(* ===== verification/ServerProgress.v ===== *)
(** * A server can always finish ([capstone/reference/src/server.cpp])

    The accept loop, the pool and the sessions of [Lifetime.v] cannot get stuck: from
    every state they reach, in any interleaving, some thread can go on until the
    pool is empty and its workers have exited.  The pool's steps lower the measure
    of [PoolProgress.v]; a session's steps lower the number of steps it still needs;
    and a session that waits for [mutation_mutex_] waits for one that a worker is
    running.  The log has to answer the appends it gets: [answers]. *)

From stdpp Require Import base gmap list strings.
From Stdlib Require Import Strings.Byte ZArith Lia.
From S2P Require Import Prelude ByteOrder Posix Numeric Protocol Commands Store DurableLog Wal Server BlockingQueue ThreadPool PoolProgress Startup Concurrent WholeServer AcceptLoop Lifetime.

Section Progress.
Context {L E : Type} `{DurableLog L E}.

(** The log answers the next [k] appends, with an acknowledgement or a failure. *)
Fixpoint answers (k : nat) (l : L) (e : E) : Prop :=
  match k with
  | O => True
  | S k => forall m, wf_mutation m ->
      exists ok l' e', log_append m l e = Done (ok, l', e') /\ answers k l' e'
  end.

Lemma answers_less k j l e : (j <= k)%nat -> answers k l e -> answers j l e.
Proof.
  revert j l e. induction k as [|k IH]; intros [|j] l e Hle Ha; try done; try lia.
  intros m Hm. destruct (Ha m Hm) as (ok & l' & e' & Happ & Hrest). exists ok, l', e'.
  split; [done|]. apply IH; [lia|done].
Qed.

(** ** What a session still has to do *)

Definition point_cost (p : point) : nat :=
  match p with
  | Waiting => 0
  | Returning _ => 1
  | Unlocking _ | Reading _ | LoadingCompleted _ _ => 2
  | Applying _ | LoadingSubmitted _ => 3
  | Appending _ | CountingKeys => 4
  | Locking _ => 5
  end.
Definition session_cost (th : session) : Z := Z.of_nat (6 * length (ss_todo th) + point_cost (ss_point th)).

(** The appends a session may still ask for. *)
Definition appends (th : session) : Z :=
  len (ss_todo th) + match ss_point th with Locking _ | Appending _ => 1 | _ => 0 end.

Definition appends_left (s : Concurrent.system (L := L) (E := E)) : nat :=
  Z.to_nat (sum_by appends (sessions s)).

Definition log_answers (s : Concurrent.system (L := L) (E := E)) : Prop :=
  answers (appends_left s) (wal_ (server s)) (calls s).

Definition is_over (th : session) : Prop := ss_point th = Waiting /\ ss_todo th = [].
(* ===== verification/OrderBook.v ===== *)
(** * The order book ([capstone/matching/solution-reference/src/order_book.cpp])

    A book for one symbol keeps the resting orders of each side in price levels,
    best price first, and the ids of the live orders.  [std::map] is the list of
    its entries in key order, [std::deque] a list, [std::unordered_map] a finite
    map.  [front()] of an empty deque is undefined behaviour.

    The specification ([abook]) forgets the levels: a side is one list of orders
    in priority order, matching consumes it from the front, a resting order is
    inserted behind every order of the same or a better price. *)

From stdpp Require Import base gmap list sorting strings.
From Stdlib Require Import Strings.Byte ZArith Lia.
From S2P Require Import Prelude.

(** ** Data ([order.hpp]) *)

Inductive Side := buy | sell.
Inductive TimeInForce := good_till_cancel | immediate_or_cancel.

#[global] Instance side_eq_decision : EqDecision Side.
Proof. solve_decision. Defined.
#[global] Instance tif_eq_decision : EqDecision TimeInForce.
Proof. solve_decision. Defined.

Record Order := mkOrder {
  o_id : Z;
  o_symbol : bytes;
  o_side : Side;
  o_price_ticks : Z;
  o_quantity : Z;
  o_sequence : Z;
  o_tif : TimeInForce;
}.
Lemma used_stepped n :
  cells_ q !! slot s n = cells_ (queue s) !! slot s n ->
  dequeue_ (queue s) <= dequeue_ q ->
  (dequeue_ (queue s) <= n -> dequeue_ q <= n) ->
  (forall x, pushing (now th) = Some (x, n) -> pushing (now th') = Some (x, n)) ->
  (popping (now th) = Some n -> popping (now th') = Some n) ->
  used s n -> used s' n.
Proof.
  intros Hc Hd Hd' Hpu Hpo Hu. destruct Hu as [j x v a Hcell Hdq He Hb Ha|j x Hcell Hdq He|j v a Hcell Hdq He Hb Ha].
  - destruct (busy_stepped j a n x (Hpu x) Hb Ha) as (a' & Hb' & Ha').
    eapply Used_writing; eauto using cell_is_stepped, entered_stepped.
  - eapply Used_ready; eauto using cell_is_stepped, entered_stepped.
  - destruct (busy_stepped_pop j a n Hpo Hb Ha) as (a' & Hb' & Ha').
    eapply Used_taking; eauto using cell_is_stepped, claimed_stepped.
    simpl. lia.
Qed.

Lemma cell_ok_stepped n :
  cells_ q !! slot s n = cells_ (queue s) !! slot s n ->
  dequeue_ (queue s) <= dequeue_ q ->
  (dequeue_ (queue s) <= n - capacity_ q -> dequeue_ q <= n - capacity_ q) ->
  (forall x, pushing (now th) = Some (x, n - capacity_ q) ->
     pushing (now th') = Some (x, n - capacity_ q)) ->
  (popping (now th) = Some (n - capacity_ q) -> popping (now th') = Some (n - capacity_ q)) ->
  cell_ok s n -> cell_ok s' n.
Proof.
  intros Hc Hd Hd' Hpu Hpo [[Hf Hlt]|[Hle Hu]].
  - left. split; [by apply cell_is_stepped|]. simpl. rewrite Hcap. lia.
  - right. simpl. rewrite Hcap in *. split; [done|].
    apply used_stepped; try done. by rewrite slot_lap.
Qed.

Lemma thread_ok_stepped j b :
  enqueue_ (queue s) <= enqueue_ q -> dequeue_ (queue s) <= dequeue_ q ->
  (forall n sq v, guards s b n sq -> cell_is s n sq v -> cell_is s' n sq v) ->
  thread_ok s j b -> thread_ok s' j b.
Proof.
  intros He Hd Hg.
  destruct b; simpl in Hg |- *; try done; intros Hok.
  - lia.
  - destruct Hok as [Hn Hc]. split; [lia|]. intros ->. destruct Hc as (v & Hc); [lia|].
    exists v. apply Hg; [|done]. lia.
  - destruct Hok as (Hn & Hen & v & Hc). eauto 10 using lookup_app_l_Some with lia.
  - destruct Hok as (Hn & Hen & Hc). eauto 10 using lookup_app_l_Some with lia.
  - lia.
  - destruct Hok as [Hn Hc]. split; [lia|]. intros ->. destruct Hc as (v & Hc); [lia|].
    exists v. apply Hg; [|done]. lia.
  - destruct Hok as (Hn & Hcl & k & x & Hen & Hc). eauto 12 using lookup_app_l_Some with lia.
  - destruct Hok as (Hn & Hcl & (v & Hc) & k & x & Hen & Hr).
    split_and!; eauto 10 using lookup_app_l_Some with lia.
  - destruct Hok as (Hn & Hcl & Hc & k & x & Hen & Hr).
    split_and!; eauto 10 using lookup_app_l_Some with lia.
Qed.
End Frame.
__________
Action item: All records must be repeated exactly, with none skipped.

Response area:
(* ===== verification/ServerProgress.v ===== *)
(** * A server can always finish ([capstone/reference/src/server.cpp])

    The accept loop, the pool and the sessions of [Lifetime.v] cannot get stuck: from
    every state they reach, in any interleaving, some thread can go on until the
    pool is empty and its workers have exited.  The pool's steps lower the measure
    of [PoolProgress.v]; a session's steps lower the number of steps it still needs;
    and a session that waits for [mutation_mutex_] waits for one that a worker is
    running.  The log has to answer the appends it gets: [answers]. *)

From stdpp Require Import base gmap list strings.
From Stdlib Require Import Strings.Byte ZArith Lia.
From S2P Require Import Prelude ByteOrder Posix Numeric Protocol Commands Store DurableLog Wal Server BlockingQueue ThreadPool PoolProgress Startup Concurrent WholeServer AcceptLoop Lifetime.

Section Progress.
Context {L E : Type} `{DurableLog L E}.

(** The log answers the next [k] appends, with an acknowledgement or a failure. *)
Fixpoint answers (k : nat) (l : L) (e : E) : Prop :=
  match k with
  | O => True
  | S k => forall m, wf_mutation m ->
      exists ok l' e', log_append m l e = Done (ok, l', e') /\ answers k l' e'
  end.

Lemma answers_less k j l e : (j <= k)%nat -> answers k l e -> answers j l e.
Proof.
  revert j l e. induction k as [|k IH]; intros [|j] l e Hle Ha; try done; try lia.
  intros m Hm. destruct (Ha m Hm) as (ok & l' & e' & Happ & Hrest). exists ok, l', e'.
  split; [done|]. apply IH; [lia|done].
Qed.

(** ** What a session still has to do *)

Definition point_cost (p : point) : nat :=
  match p with
  | Waiting => 0
  | Returning _ => 1
  | Unlocking _ | Reading _ | LoadingCompleted _ _ => 2
  | Applying _ | LoadingSubmitted _ => 3
  | Appending _ | CountingKeys => 4
  | Locking _ => 5
  end.
Definition session_cost (th : session) : Z := Z.of_nat (6 * length (ss_todo th) + point_cost (ss_point th)).

(** The appends a session may still ask for. *)
Definition appends (th : session) : Z :=
  len (ss_todo th) + match ss_point th with Locking _ | Appending _ => 1 | _ => 0 end.

Definition appends_left (s : Concurrent.system (L := L) (E := E)) : nat :=
  Z.to_nat (sum_by appends (sessions s)).

Definition log_answers (s : Concurrent.system (L := L) (E := E)) : Prop :=
  answers (appends_left s) (wal_ (server s)) (calls s).

Definition is_over (th : session) : Prop := ss_point th = Waiting /\ ss_todo th = [].
(* ===== verification/OrderBook.v ===== *)
(** * The order book ([capstone/matching/solution-reference/src/order_book.cpp])

    A book for one symbol keeps the resting orders of each side in price levels,
    best price first, and the ids of the live orders.  [std::map] is the list of
    its entries in key order, [std::deque] a list, [std::unordered_map] a finite
    map.  [front()] of an empty deque is undefined behaviour.

    The specification ([abook]) forgets the levels: a side is one list of orders
    in priority order, matching consumes it from the front, a resting order is
    inserted behind every order of the same or a better price. *)

From stdpp Require Import base gmap list sorting strings.
From Stdlib Require Import Strings.Byte ZArith Lia.
From S2P Require Import Prelude.

(** ** Data ([order.hpp]) *)

Inductive Side := buy | sell.
Inductive TimeInForce := good_till_cancel | immediate_or_cancel.

#[global] Instance side_eq_decision : EqDecision Side.
Proof. solve_decision. Defined.
#[global] Instance tif_eq_decision : EqDecision TimeInForce.
Proof. solve_decision. Defined.

Record Order := mkOrder {
  o_id : Z;
  o_symbol : bytes;
  o_side : Side;
  o_price_ticks : Z;
  o_quantity : Z;
  o_sequence : Z;
  o_tif : TimeInForce;
}.
Lemma used_stepped n :
  cells_ q !! slot s n = cells_ (queue s) !! slot s n ->
  dequeue_ (queue s) <= dequeue_ q ->
  (dequeue_ (queue s) <= n -> dequeue_ q <= n) ->
  (forall x, pushing (now th) = Some (x, n) -> pushing (now th') = Some (x, n)) ->
  (popping (now th) = Some n -> popping (now th') = Some n) ->
  used s n -> used s' n.
Proof.
  intros Hc Hd Hd' Hpu Hpo Hu. destruct Hu as [j x v a Hcell Hdq He Hb Ha|j x Hcell Hdq He|j v a Hcell Hdq He Hb Ha].
  - destruct (busy_stepped j a n x (Hpu x) Hb Ha) as (a' & Hb' & Ha').
    eapply Used_writing; eauto using cell_is_stepped, entered_stepped.
  - eapply Used_ready; eauto using cell_is_stepped, entered_stepped.
  - destruct (busy_stepped_pop j a n Hpo Hb Ha) as (a' & Hb' & Ha').
    eapply Used_taking; eauto using cell_is_stepped, claimed_stepped.
    simpl. lia.
Qed.

Lemma cell_ok_stepped n :
  cells_ q !! slot s n = cells_ (queue s) !! slot s n ->
  dequeue_ (queue s) <= dequeue_ q ->
  (dequeue_ (queue s) <= n - capacity_ q -> dequeue_ q <= n - capacity_ q) ->
  (forall x, pushing (now th) = Some (x, n - capacity_ q) ->
     pushing (now th') = Some (x, n - capacity_ q)) ->
  (popping (now th) = Some (n - capacity_ q) -> popping (now th') = Some (n - capacity_ q)) ->
  cell_ok s n -> cell_ok s' n.
Proof.
  intros Hc Hd Hd' Hpu Hpo [[Hf Hlt]|[Hle Hu]].
  - left. split; [by apply cell_is_stepped|]. simpl. rewrite Hcap. lia.
  - right. simpl. rewrite Hcap in *. split; [done|].
    apply used_stepped; try done. by rewrite slot_lap.
Qed.

Lemma thread_ok_stepped j b :
  enqueue_ (queue s) <= enqueue_ q -> dequeue_ (queue s) <= dequeue_ q ->
  (forall n sq v, guards s b n sq -> cell_is s n sq v -> cell_is s' n sq v) ->
  thread_ok s j b -> thread_ok s' j b.
Proof.
  intros He Hd Hg.
  destruct b; simpl in Hg |- *; try done; intros Hok.
  - lia.
  - destruct Hok as [Hn Hc]. split; [lia|]. intros ->. destruct Hc as (v & Hc); [lia|].
    exists v. apply Hg; [|done]. lia.
  - destruct Hok as (Hn & Hen & v & Hc). eauto 10 using lookup_app_l_Some with lia.
  - destruct Hok as (Hn & Hen & Hc). eauto 10 using lookup_app_l_Some with lia.
  - lia.
  - destruct Hok as [Hn Hc]. split; [lia|]. intros ->. destruct Hc as (v & Hc); [lia|].
    exists v. apply Hg; [|done]. lia.
  - destruct Hok as (Hn & Hcl & k & x & Hen & Hc). eauto 12 using lookup_app_l_Some with lia.
  - destruct Hok as (Hn & Hcl & (v & Hc) & k & x & Hen & Hr).
    split_and!; eauto 10 using lookup_app_l_Some with lia.
  - destruct Hok as (Hn & Hcl & Hc & k & x & Hen & Hr).
    split_and!; eauto 10 using lookup_app_l_Some with lia.
Qed.
End Frame.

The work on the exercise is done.